→ Input data

Definition Next (r : Z) : Z :=
  let r := Z.lxor r (uint_wrap 64 (Z.shiftl r 13)) in
  let r := Z.lxor r (Z.shiftr r 7) in
  Z.lxor r (uint_wrap 64 (Z.shiftl r 17)).
Definition nextPowerOfTwo (length : Z) : Z := uint_wrap 64 (Z.shiftl 1 (Len64 length)).
Fixpoint breakPatterns_loop (n : nat) (data : list E) (a length modulus random idx : Z) : go (list E) :=
  match n with
  | O => Ret data
  | S n =>
      let random := Next random in
      let other := Z.land random (modulus - 1) in
      let other := if length <=? other then other - length else other in
      data ← swap data idx (a + other);
      breakPatterns_loop n data a length modulus random (idx + 1)
  end.
Definition breakPatternsCmpFunc (data : list E) (a b : Z) : go (list E) :=
  let length := b - a in
  if 8 <=? length then
    breakPatterns_loop 3 data a length (nextPowerOfTwo length) length (a + Z.quot length 4 * 2 - 1)
  else Ret data.

Definition order2CmpFunc (data : list E) (a b swaps : Z) : go (Z * Z * Z) :=
  l ← less data b a; if (l : bool) then Ret (b, a, swaps + 1) else Ret (a, b, swaps).
Definition medianCmpFunc (data : list E) (a b c swaps : Z) : go (Z * Z) :=
  '(a, b, swaps) ← order2CmpFunc data a b swaps;
  '(b, c, swaps) ← order2CmpFunc data b c swaps;
  '(a, b, swaps) ← order2CmpFunc data a b swaps;
  Ret (b, swaps).
Definition medianAdjacentCmpFunc (data : list E) (a swaps : Z) : go (Z * Z) := medianCmpFunc data (a - 1) a (a + 1) swaps.
Definition shortestNinther : Z := 50.
Definition maxSwaps : Z := 4 * 3.
Definition choosePivotCmpFunc (data : list E) (a b : Z) : go (Z * sortedHint) :=
  let l := b - a in
  let i := a + Z.quot l 4 * 1 in let j := a + Z.quot l 4 * 2 in let k := a + Z.quot l 4 * 3 in
  '(j, swaps) ← (
    if 8 <=? l then
      '(i, j, k, swaps) ← (
        if shortestNinther <=? l then
          '(i, swaps) ← medianAdjacentCmpFunc data i 0;
          '(j, swaps) ← medianAdjacentCmpFunc data j swaps;
          '(k, swaps) ← medianAdjacentCmpFunc data k swaps;
          Ret (i, j, k, swaps)
        else Ret (i, j, k, 0));
      medianCmpFunc data i j k swaps
    else Ret (j, 0));
  Ret (j, if swaps =? 0 then increasingHint else if swaps =? maxSwaps then decreasingHint else unknownHint).

Fixpoint reverse_loop (fuel : nat) (data : list E) (i j : Z) : go (list E) :=
  if i <? j then
    match fuel with
    | O => OutOfFuel
    | S fuel => data ← swap data i j; reverse_loop fuel data (i + 1) (j - 1)
    end
  else Ret data.
Definition reverseRangeCmpFunc (data : list E) (a b : Z) : go (list E) := reverse_loop (length data) data a (b - 1).

(** ** Pattern-defeating quicksort *)
Definition maxInsertion : Z := 12.
(** The steps before partitioning: the data, the pivot, and whether the range is sorted now. *)
Definition prepare (data : list E) (a b : Z) (wasBalanced wasPartitioned : bool) : go (list E * Z * bool) :=
  data ← (if negb wasBalanced then breakPatternsCmpFunc data a b else Ret data);
  '(pivot, hint) ← choosePivotCmpFunc data a b;
  '(data, pivot, hint) ← (match hint with
    | decreasingHint => data ← reverseRangeCmpFunc data a b; Ret (data, (b - 1) - (pivot - a), increasingHint)
    | _ => Ret (data, pivot, hint)
    end);
  '(data, sorted) ← (if wasBalanced && wasPartitioned && match hint with increasingHint => true | _ => false end
                     then partialInsertionSortCmpFunc data a b else Ret (data, false));
  Ret (data, pivot, sorted).
(** One round of fuel for each iteration and each recursive call. *)
Fixpoint pdqsort_loop (fuel : nat) (data : list E) (a b limit : Z) (wasBalanced wasPartitioned : bool) : go (list E) :=
  let length := b - a in
  if length <=? maxInsertion then insertionSortCmpFunc data a b
  else if limit =? 0 then heapSortCmpFunc data a b
  else
    match fuel with
    | O => OutOfFuel
    | S fuel =>
        let limit := if negb wasBalanced then limit - 1 else limit in
        '(data, pivot, sorted) ← prepare data a b wasBalanced wasPartitioned;
        if (sorted : bool) then Ret data
        else
          equal ← (if 0 <? a then go_not (less data (a - 1) pivot) else Ret false);
          if (equal : bool) then
            '(data, mid) ← partitionEqualCmpFunc data a b pivot;
            pdqsort_loop fuel data mid b limit wasBalanced wasPartitioned
          else
            '(data, mid, alreadyPartitioned) ← partitionCmpFunc data a b pivot;
            let leftLen := mid - a in let rightLen := b - mid in
            let balanceThreshold := Z.quot length 8 in
            if leftLen <? rightLen then
              data ← pdqsort_loop fuel data a mid limit true true;
              pdqsort_loop fuel data (mid + 1) b limit (balanceThreshold <=? leftLen) alreadyPartitioned
            else
              data ← pdqsort_loop fuel data (mid + 1) b limit true true;
              pdqsort_loop fuel data a mid limit (balanceThreshold <=? rightLen) alreadyPartitioned
    end.
Definition pdqsortCmpFunc (data : list E) (a b limit : Z) : go (list E) := pdqsort_loop (Z.to_nat (b - a)) data a b limit true true.

Definition SortFunc (x : list E) : go (list E) := pdqsortCmpFunc x 0 (zlen x) (Len64 (zlen x)).
Fixpoint isSorted_loop (fuel : nat) (x : list E) (i : Z) : go bool :=
  if 0 <? i then
    match fuel with
    | O => OutOfFuel
    | S fuel => l ← less x i (i - 1); if (l : bool) then Ret false else isSorted_loop fuel x (i - 1)
    end
  else Ret true.
Definition IsSortedFunc (x : list E) : go bool := isSorted_loop (length x) x (zlen x - 1).
End sort.

#[local] Notation nums n := (List.map (fun k => (Z.of_nat k * 7919 + 13) mod 1009) (List.seq 0 n)) (only parsing).
Example sort_samples :
  (forallb (fun n => match SortFunc Z.sub (nums n) with Ret l => bool_decide (l = merge_sort Z.le (nums n)) | _ => false end) [0; 1; 5; 12; 13; 40; 50; 51; 120; 200]%nat) = true /\
  SortFunc Z.sub (rev (seqZ 0 100)) = Ret (seqZ 0 100) /\ SortFunc Z.sub (seqZ 0 60 ++ seqZ 0 60) = Ret (merge_sort Z.le (seqZ 0 60 ++ seqZ 0 60)) /\
  heapSortCmpFunc Z.sub (nums 30) 0 30 = Ret (merge_sort Z.le (nums 30)).
Proof. vm_compute. done. Qed.

(** ** Elements and ranges *)
Definition yields {A} (m : go A) (Q : A -> Prop) : Prop := exists a, m = Ret a /\ Q a.
Lemma yields_ret {A} (a : A) (Q : A -> Prop) : Q a -> yields (Ret a) Q.
Proof. by exists a. Qed.
Lemma yields_bind {A B} (m : go A) (f : A -> go B) (P : A -> Prop) Q : yields m P -> (forall a, P a -> yields (f a) Q) -> yields (a ← m; f a) Q.
Proof. intros (a & -> & Ha) H. rewrite bind_ret. by apply H. Qed.
Lemma yields_mono {A} (m : go A) (P Q : A -> Prop) : yields m P -> (forall a, P a -> Q a) -> yields m Q.
Proof. intros (a & -> & Ha) H. exists a. auto. Qed.

Section laws.
Context {E : Type} `{!Inhabited E} (cmp : E -> E -> Z).

Definition at_ (d : list E) (i : Z) : E := d !!! Z.to_nat i.
Definition lt (x y : E) : bool := cmp x y <? 0.
Definition le (x y : E) : Prop := lt y x = false.
(** [cmp] is a strict weak ordering. *)
Record weak_order : Prop := { wo_asym x y : lt x y = true -> lt y x = false; wo_trans x y z : le x y -> le y z -> le x z }.

Definition swp (d : list E) (i j : Z) : list E := <[Z.to_nat j := at_ d i]> (<[Z.to_nat i := at_ d j]> d).
(** The elements of [d'] are those of [d], moved only within [a, b). *)
Definition same (a b : Z) (d d' : list E) : Prop := d ≡ₚ d' /\ forall k, 0 <= k -> k < a \/ b <= k -> at_ d' k = at_ d k.
Definition sorted (a b : Z) (d : list E) : Prop := forall p q, a <= p -> p < q -> q < b -> le (at_ d p) (at_ d q).

Lemma index_value d i : 0 <= i < zlen d -> index d i = Ret (at_ d i).
Proof. intros Hi. apply index_lookup. split; [lia|]. apply list_lookup_lookup_total_lt. unfold zlen in Hi. lia. Qed.

Lemma less_at d i j : 0 <= i < zlen d -> 0 <= j < zlen d -> less cmp d i j = Ret (lt (at_ d i) (at_ d j)).
Proof. intros. unfold less. by rewrite !index_value, !bind_ret by done. Qed.

Lemma swap_at d i j : 0 <= i < zlen d -> 0 <= j < zlen d -> swap d i j = Ret (swp d i j).
Proof.
  intros Hi Hj. unfold swap. rewrite !index_value, !bind_ret by done. rewrite store_in_range, bind_ret by done.
  by rewrite store_in_range by (by rewrite zlen_insert).
Qed.

Lemma zlen_swp d i j : zlen (swp d i j) = zlen d.
Proof. unfold swp. by rewrite !zlen_insert. Qed.
Lemma length_swp d i j : length (swp d i j) = length d.
Proof. unfold swp. by rewrite !length_insert. Qed.

Lemma at_insert d i x k : 0 <= i < zlen d -> 0 <= k -> at_ (<[Z.to_nat i := x]> d) k = if decide (k = i) then x else at_ d k.
Proof.
  intros Hi Hk. unfold at_. case_decide; subst.
  - rewrite list_lookup_total_insert_eq; [done|]. unfold zlen in Hi. lia.
  - rewrite list_lookup_total_insert_ne by lia. done.
Qed.

Lemma at_swp d i j k : 0 <= i < zlen d -> 0 <= j < zlen d -> 0 <= k ->
  at_ (swp d i j) k = if decide (k = i) then at_ d j else if decide (k = j) then at_ d i else at_ d k.
Proof.
  intros Hi Hj Hk. unfold swp. rewrite at_insert, at_insert by (rewrite ?zlen_insert; done). repeat case_decide; congruence.
Qed.

Lemma lookup_at d (n : nat) : (n < length d)%nat -> d !! n = Some (at_ d (Z.of_nat n)).
Proof. intros Hn. unfold at_. rewrite Nat2Z.id. by apply list_lookup_lookup_total_lt. Qed.

Lemma swp_perm d i j : 0 <= i < zlen d -> 0 <= j < zlen d -> d ≡ₚ swp d i j.
Proof.
  intros Hi Hj. unfold zlen in *. symmetry. unfold swp. apply Permutation_insert_swap; unfold at_; apply list_lookup_lookup_total_lt; lia.
Qed.

Lemma perm_zlen (d d' : list E) : d ≡ₚ d' -> zlen d' = zlen d.
Proof. intros H. unfold zlen. by rewrite H. Qed.
Lemma same_zlen a b d d' : same a b d d' -> zlen d' = zlen d.
Proof. intros [H _]. by apply perm_zlen. Qed.
Lemma same_refl a b d : same a b d d.
Proof. by split. Qed.
Lemma same_trans a b d1 d2 d3 : same a b d1 d2 -> same a b d2 d3 -> same a b d1 d3.
Proof. intros [H1 H2] [H3 H4]. split; [by etrans|]. intros k Hk Hout. by rewrite H4, H2. Qed.
Lemma same_widen a b a' b' d d' : same a b d d' -> a' <= a -> b <= b' -> same a' b' d d'.
Proof. intros [H1 H2] Ha Hb. split; [done|]. intros k Hk Hout. apply H2; lia. Qed.
Lemma same_swp a b d i j : 0 <= i < zlen d -> 0 <= j < zlen d -> a <= i < b -> a <= j < b -> same a b d (swp d i j).
Proof.
  intros Hi Hj Hi' Hj'. split; [by apply swp_perm|]. intros k Hk Hout. rewrite at_swp by done. by rewrite !decide_False by lia.
Qed.

Lemma same_step a b a' b' d i j d' : 0 <= i < zlen d -> 0 <= j < zlen d -> a <= i < b -> a <= j < b -> a <= a' -> b' <= b ->
  same a' b' (swp d i j) d' -> same a b d d'.
Proof. intros. eapply same_trans; [by apply (same_swp a b d i j)|by eapply same_widen]. Qed.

→ How to complete this task
Lines after the one containing "data j swaps;" are not wanted; repeat exactly each line above from the first up to and including it.

→ Solution to the problem
Definition Next (r : Z) : Z :=
  let r := Z.lxor r (uint_wrap 64 (Z.shiftl r 13)) in
  let r := Z.lxor r (Z.shiftr r 7) in
  Z.lxor r (uint_wrap 64 (Z.shiftl r 17)).
Definition nextPowerOfTwo (length : Z) : Z := uint_wrap 64 (Z.shiftl 1 (Len64 length)).
Fixpoint breakPatterns_loop (n : nat) (data : list E) (a length modulus random idx : Z) : go (list E) :=
  match n with
  | O => Ret data
  | S n =>
      let random := Next random in
      let other := Z.land random (modulus - 1) in
      let other := if length <=? other then other - length else other in
      data ← swap data idx (a + other);
      breakPatterns_loop n data a length modulus random (idx + 1)
  end.
Definition breakPatternsCmpFunc (data : list E) (a b : Z) : go (list E) :=
  let length := b - a in
  if 8 <=? length then
    breakPatterns_loop 3 data a length (nextPowerOfTwo length) length (a + Z.quot length 4 * 2 - 1)
  else Ret data.

Definition order2CmpFunc (data : list E) (a b swaps : Z) : go (Z * Z * Z) :=
  l ← less data b a; if (l : bool) then Ret (b, a, swaps + 1) else Ret (a, b, swaps).
Definition medianCmpFunc (data : list E) (a b c swaps : Z) : go (Z * Z) :=
  '(a, b, swaps) ← order2CmpFunc data a b swaps;
  '(b, c, swaps) ← order2CmpFunc data b c swaps;
  '(a, b, swaps) ← order2CmpFunc data a b swaps;
  Ret (b, swaps).
Definition medianAdjacentCmpFunc (data : list E) (a swaps : Z) : go (Z * Z) := medianCmpFunc data (a - 1) a (a + 1) swaps.
Definition shortestNinther : Z := 50.
Definition maxSwaps : Z := 4 * 3.
Definition choosePivotCmpFunc (data : list E) (a b : Z) : go (Z * sortedHint) :=
  let l := b - a in
  let i := a + Z.quot l 4 * 1 in let j := a + Z.quot l 4 * 2 in let k := a + Z.quot l 4 * 3 in
  '(j, swaps) ← (
    if 8 <=? l then
      '(i, j, k, swaps) ← (
        if shortestNinther <=? l then
          '(i, swaps) ← medianAdjacentCmpFunc data i 0;
          '(j, swaps) ← medianAdjacentCmpFunc data j swaps;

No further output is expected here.